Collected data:
###
(** ** The windows of all sessions *)
Definition window (s : ownershipCallbackSession) : Z := lastID s - completedThrough s.
Definition windows (m : gmap FederateHandle ownershipCallbackSession) : Z := map_fold (fun _ s n => n + window s) 0 m.
Lemma windows_insert m h s : m !! h = None -> windows (<[h := s]> m) = windows m + window s.
Proof. intros H. unfold windows. rewrite map_fold_insert_L; [done|lia|done]. Qed.
Lemma windows_delete m h s : m !! h = Some s -> windows m = windows (delete h m) + window s.
Proof. intros H. unfold windows. rewrite (map_fold_delete_L _ _ h s); [done|lia|done]. Qed.
Lemma windows_update m h s : windows (<[h := s]> m) = windows m - default 0 (window <$> m !! h) + window s.
Proof.
  destruct (m !! h) as [s0|] eqn:E; simpl.
  - rewrite (windows_delete m h s0 E). rewrite <- insert_delete_eq. rewrite windows_insert by apply lookup_delete_eq. lia.
  - rewrite windows_insert by done. lia.
Qed.
Lemma windows_mono m : (forall h s, m !! h = Some s -> 0 <= window s) -> 0 <= windows m.
Proof.
  induction m as [|h s m Hn IH] using map_ind; intros Hw; [unfold windows; by rewrite map_fold_empty|]. rewrite windows_insert by done.
  pose proof (Hw h s (lookup_insert_eq _ _ _)). assert (0 <= windows m); [|lia]. apply IH. intros h' s' E. apply (Hw h').
  rewrite lookup_insert_ne by congruence. done.
Qed.
Lemma window_le m h s : (forall h s, m !! h = Some s -> 0 <= window s) -> m !! h = Some s -> window s <= windows m.
Proof.
  intros Hw E. rewrite (windows_delete m h s E). assert (0 <= windows (delete h m)); [|lia].
  apply windows_mono. intros h' s' [_ E']%lookup_delete_Some. by apply (Hw h').
Qed.
(** The sum the code computes is the sum modulo 2^64. *)
Lemma outstanding_windows st : outstanding st = wrapU 64 (windows (callbackSessions st)).
Proof.
  unfold outstanding, windows. rewrite !map_fold_foldr. induction (map_to_list (callbackSessions st)) as [|[h s] l IH]; [done|].
  simpl. rewrite IH. unfold wrapU, window. by rewrite <- Zplus_mod.
Qed.

(** ** Well-formed callbacks *)
Definition projection_ok (attrs : list AttributeHandle) (p : CallbackProjection) : Prop :=
  RegisteredClass p <> 0 /\ KnownClass p <> 0 /\ length (p_Attributes p) = length attrs /\ NoDup (p_Attributes p) /\ 0 ∉ p_Attributes p.
Definition addressed (h : FederateHandle) (strict : bool) (e : CallbackEvent) : Prop :=
  Federate e = (if bool_decide (Kind e = CallbackAcquisitionNotification) then h else 0) /\
  (Kind e = CallbackAcquisitionCancellation -> strict = true).
Definition payload_ok (h : FederateHandle) (strict : bool) (e : CallbackEvent) : Prop :=
  terminalKind (Kind e) = true /\ Object e <> 0 /\ Attributes e <> [] /\ zlen (Attributes e) <= MaxCallbackStateCount /\
  0 ∉ Attributes e /\ NoDup (Attributes e) /\ addressed h strict e /\
  match RetainedProjection e with Some p => projection_ok (Attributes e) p | None => True end.
Definition entry_ok (h : FederateHandle) (s : ownershipCallbackSession) (id : Z) (e : terminalCallback) : Prop :=
  CallbackID (event e) = id /\ CallbackScope (event e) = scope s /\ RequireInvocationReceipt (event e) = enabled s /\
  payload_ok h (enabled s) (event e).
Definition member_ok (fed : FederationName) (h : FederateHandle) (s : ownershipCallbackSession) : Prop :=
  h <> 0 /\ session_ok s /\ Federation (scope s) = fed /\ s_Recipient (scope s) = h /\
  (enabled s = true -> FederationGeneration (scope s) <> 0) /\
  forall id e, pendingCb s !! id = Some e -> entry_ok h s id e.
Record ledger_ok (fed : FederationName) (st : federationState) : Prop := {
  lg_members : forall h s, callbackSessions st !! h = Some s -> member_ok fed h s;
  lg_windows : windows (callbackSessions st) <= MaxCallbackStateCount;
  lg_count : Z.of_nat (size (callbackSessions st)) <= MaxCallbackStateCount;
}.
Lemma session_window s : session_ok s -> 0 <= window s.
Proof. intros H. pose proof (so_window _ H). unfold window. lia. Qed.
Lemma ledger_window fed st h s : ledger_ok fed st -> callbackSessions st !! h = Some s -> 0 <= window s.
Proof. intros H E. apply session_window. by apply (lg_members _ _ H) in E as (_ & ? & _). Qed.
Lemma new_member fed h : h <> 0 -> member_ok fed h (newSession fed h).
Proof. intros Hh. split_and!; try done. apply newSession_ok. Qed.
Lemma callbackSession_member fed st h : ledger_ok fed st -> h <> 0 -> member_ok fed h (callbackSession st fed h).
Proof.
  intros Hl Hh. unfold callbackSession. destruct (callbackSessions st !! h) as [s|] eqn:E; [by apply (lg_members _ _ Hl)|by apply new_member].
Qed.
Lemma callbackSession_window st fed h : default 0 (window <$> callbackSessions st !! h) = window (callbackSession st fed h).
Proof. unfold callbackSession. by destruct (callbackSessions st !! h). Qed.
(** Replacing a session by one no wider. *)
Lemma set_session_ledger fed st h s s' : ledger_ok fed st -> callbackSessions st !! h = Some s -> member_ok fed h s' -> window s' <= window s ->
  ledger_ok fed (set_session st h s').
Proof.
  intros [H1 H2 H3] E Hm Hw. split; simpl.
  - intros h' x [[<- <-]|[_ ?]]%lookup_insert_Some; [done|by apply H1].
  - rewrite windows_update, E. simpl. lia.
  - rewrite map_size_insert_Some by done. done.
Qed.
(* ===== verification/OwnRestore.v ===== *)
(** * Saving and restoring ownership

    What is exported from a reachable state passes the validation of a restore,
    and importing it gives the same state back ([restored]), except that idle
    sessions of federates without receipts are forgotten, delivery attempts
    start again, and strict sessions wait for a fresh scope. *)
From stdpp Require Import gmap.
From Stdlib Require Import Strings.Byte.
From S2P Require Import Prelude GoBytes Own OwnCallback OwnService OwnLifecycle OwnSnapshot OwnLedger OwnWindow OwnInvariant OwnReachable OwnLedgerSteps.
Open Scope Z_scope.

Definition restoredSession (s : ownershipCallbackSession) : ownershipCallbackSession :=
  Build_ownershipCallbackSession (scope s) (enabled s) (enabled s) (lastID s) (completedThrough s) (completed s)
    ((fun e => newTerminal (event e)) <$> pendingCb s).
Definition something_to_keep (s : ownershipCallbackSession) : Prop := enabled s = true \/ pendingCb s <> ∅.
#[export] Instance something_to_keep_dec s : Decision (something_to_keep s).
Proof. unfold something_to_keep. apply _. Defined.
Definition restored (st : federationState) : federationState :=
  set_callbackSessions st (omap (fun s => if decide (something_to_keep s) then Some (restoredSession s) else None) (callbackSessions st)).
Lemma exportedSession_keep s : exportedSession s = bool_decide (something_to_keep s).
Proof.
  apply Bool.eq_iff_eq_true. rewrite bool_decide_eq_true. unfold exportedSession, something_to_keep.
  rewrite orb_true_iff, negb_true_iff, bool_decide_eq_false. done.
Qed.

(** ** Maps and their sorted listings *)
Section Listing.
Context {K A V : Type} `{Countable K} (make : K -> A -> V) (key : V -> K) (val : V -> A).
Definition listing (m : gmap K A) (ks : list K) : list V := omap (fun k => make k <$> m !! k) ks.
Lemma listing_in m ks v : v ∈ listing m ks <-> exists k a, k ∈ ks /\ m !! k = Some a /\ v = make k a.
Proof.
  unfold listing. rewrite list_elem_of_omap. setoid_rewrite fmap_Some. split; [intros (k & ? & a & ? & ?)|intros (k & a & ? & ? & ?)]; eauto 6.
Qed.
Context (Hkey : forall k a, key (make k a) = k) (Hval : forall k a, val (make k a) = a).
Lemma listing_keys m ks : (forall k, k ∈ ks -> is_Some (m !! k)) -> map key (listing m ks) = ks.
Proof.
  intros Hs. unfold listing. induction ks as [|k ks IH]; [done|]. simpl. destruct (Hs k ltac:(by left)) as [a ->]. simpl.
  rewrite Hkey. f_equal. apply IH. intros; apply Hs; by right.
Qed.
Lemma listing_import m ks : NoDup ks -> (forall k, k ∈ ks <-> is_Some (m !! k)) -> fold_insert key val (listing m ks) ∅ = m.
Proof.
  intros Hnd Hk. assert (map key (listing m ks) = ks) as E by (apply listing_keys; intros; by apply Hk). apply fold_insert_eq.
  - by rewrite E.
  - intros v Hv. apply listing_in in Hv as (k & a & _ & Ha & ->). by rewrite Hkey, Hval.
  - intros k Hs. rewrite E. by apply Hk.
Qed.
End Listing.
Lemma exportedKeys_spec {A} (m : gmap ownershipKey A) : NoDup (exportedKeys m) /\ forall k, k ∈ exportedKeys m <-> is_Some (m !! k).
Proof.
  unfold exportedKeys. rewrite merge_sort_Permutation. split; [apply NoDup_elements|]. intros k. by rewrite merge_sort_Permutation, elem_of_elements, elem_of_dom.
Qed.
Lemma acquireKeys_spec {A} (m : gmap acquireKey A) :
  NoDup (merge_sort acquireKeyLe (elements (dom m))) /\ forall k, k ∈ merge_sort acquireKeyLe (elements (dom m)) <-> is_Some (m !! k).
Proof. rewrite merge_sort_Permutation. split; [apply NoDup_elements|]. intros k. by rewrite merge_sort_Permutation, elem_of_elements, elem_of_dom. Qed.
Lemma pendingIDs_spec s : NoDup (pendingIDs s) /\ forall id, id ∈ pendingIDs s <-> is_Some (pendingCb s !! id).
Proof.
  unfold pendingIDs. split; [apply sortHandles_NoDup, NoDup_elements|]. intros id. by rewrite sortHandles_in, elem_of_elements, elem_of_dom.
Qed.
Lemma sessionHandles_spec st : NoDup (sessionHandles st) /\
  forall h, h ∈ sessionHandles st <-> exists s, callbackSessions st !! h = Some s /\ exportedSession s = true.
Proof.
  unfold sessionHandles. split; [apply NoDup_filter, sortHandles_NoDup, NoDup_elements|]. intros h.
  rewrite list_elem_of_filter, sortHandles_in, elem_of_elements, elem_of_dom. destruct (callbackSessions st !! h) as [s|].
  - split; [intros [? _]; eauto|]. by intros (s' & [= <-] & ?).
  - split; [by intros [? _]|]. by intros (? & [=] & _).
Qed.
###
→ **HOW TO COMPLETE THIS TASK**: Please count the lines in the records that contain "restoredSession" and reply with the count alone.

→ **TASK SOLUTION**: 2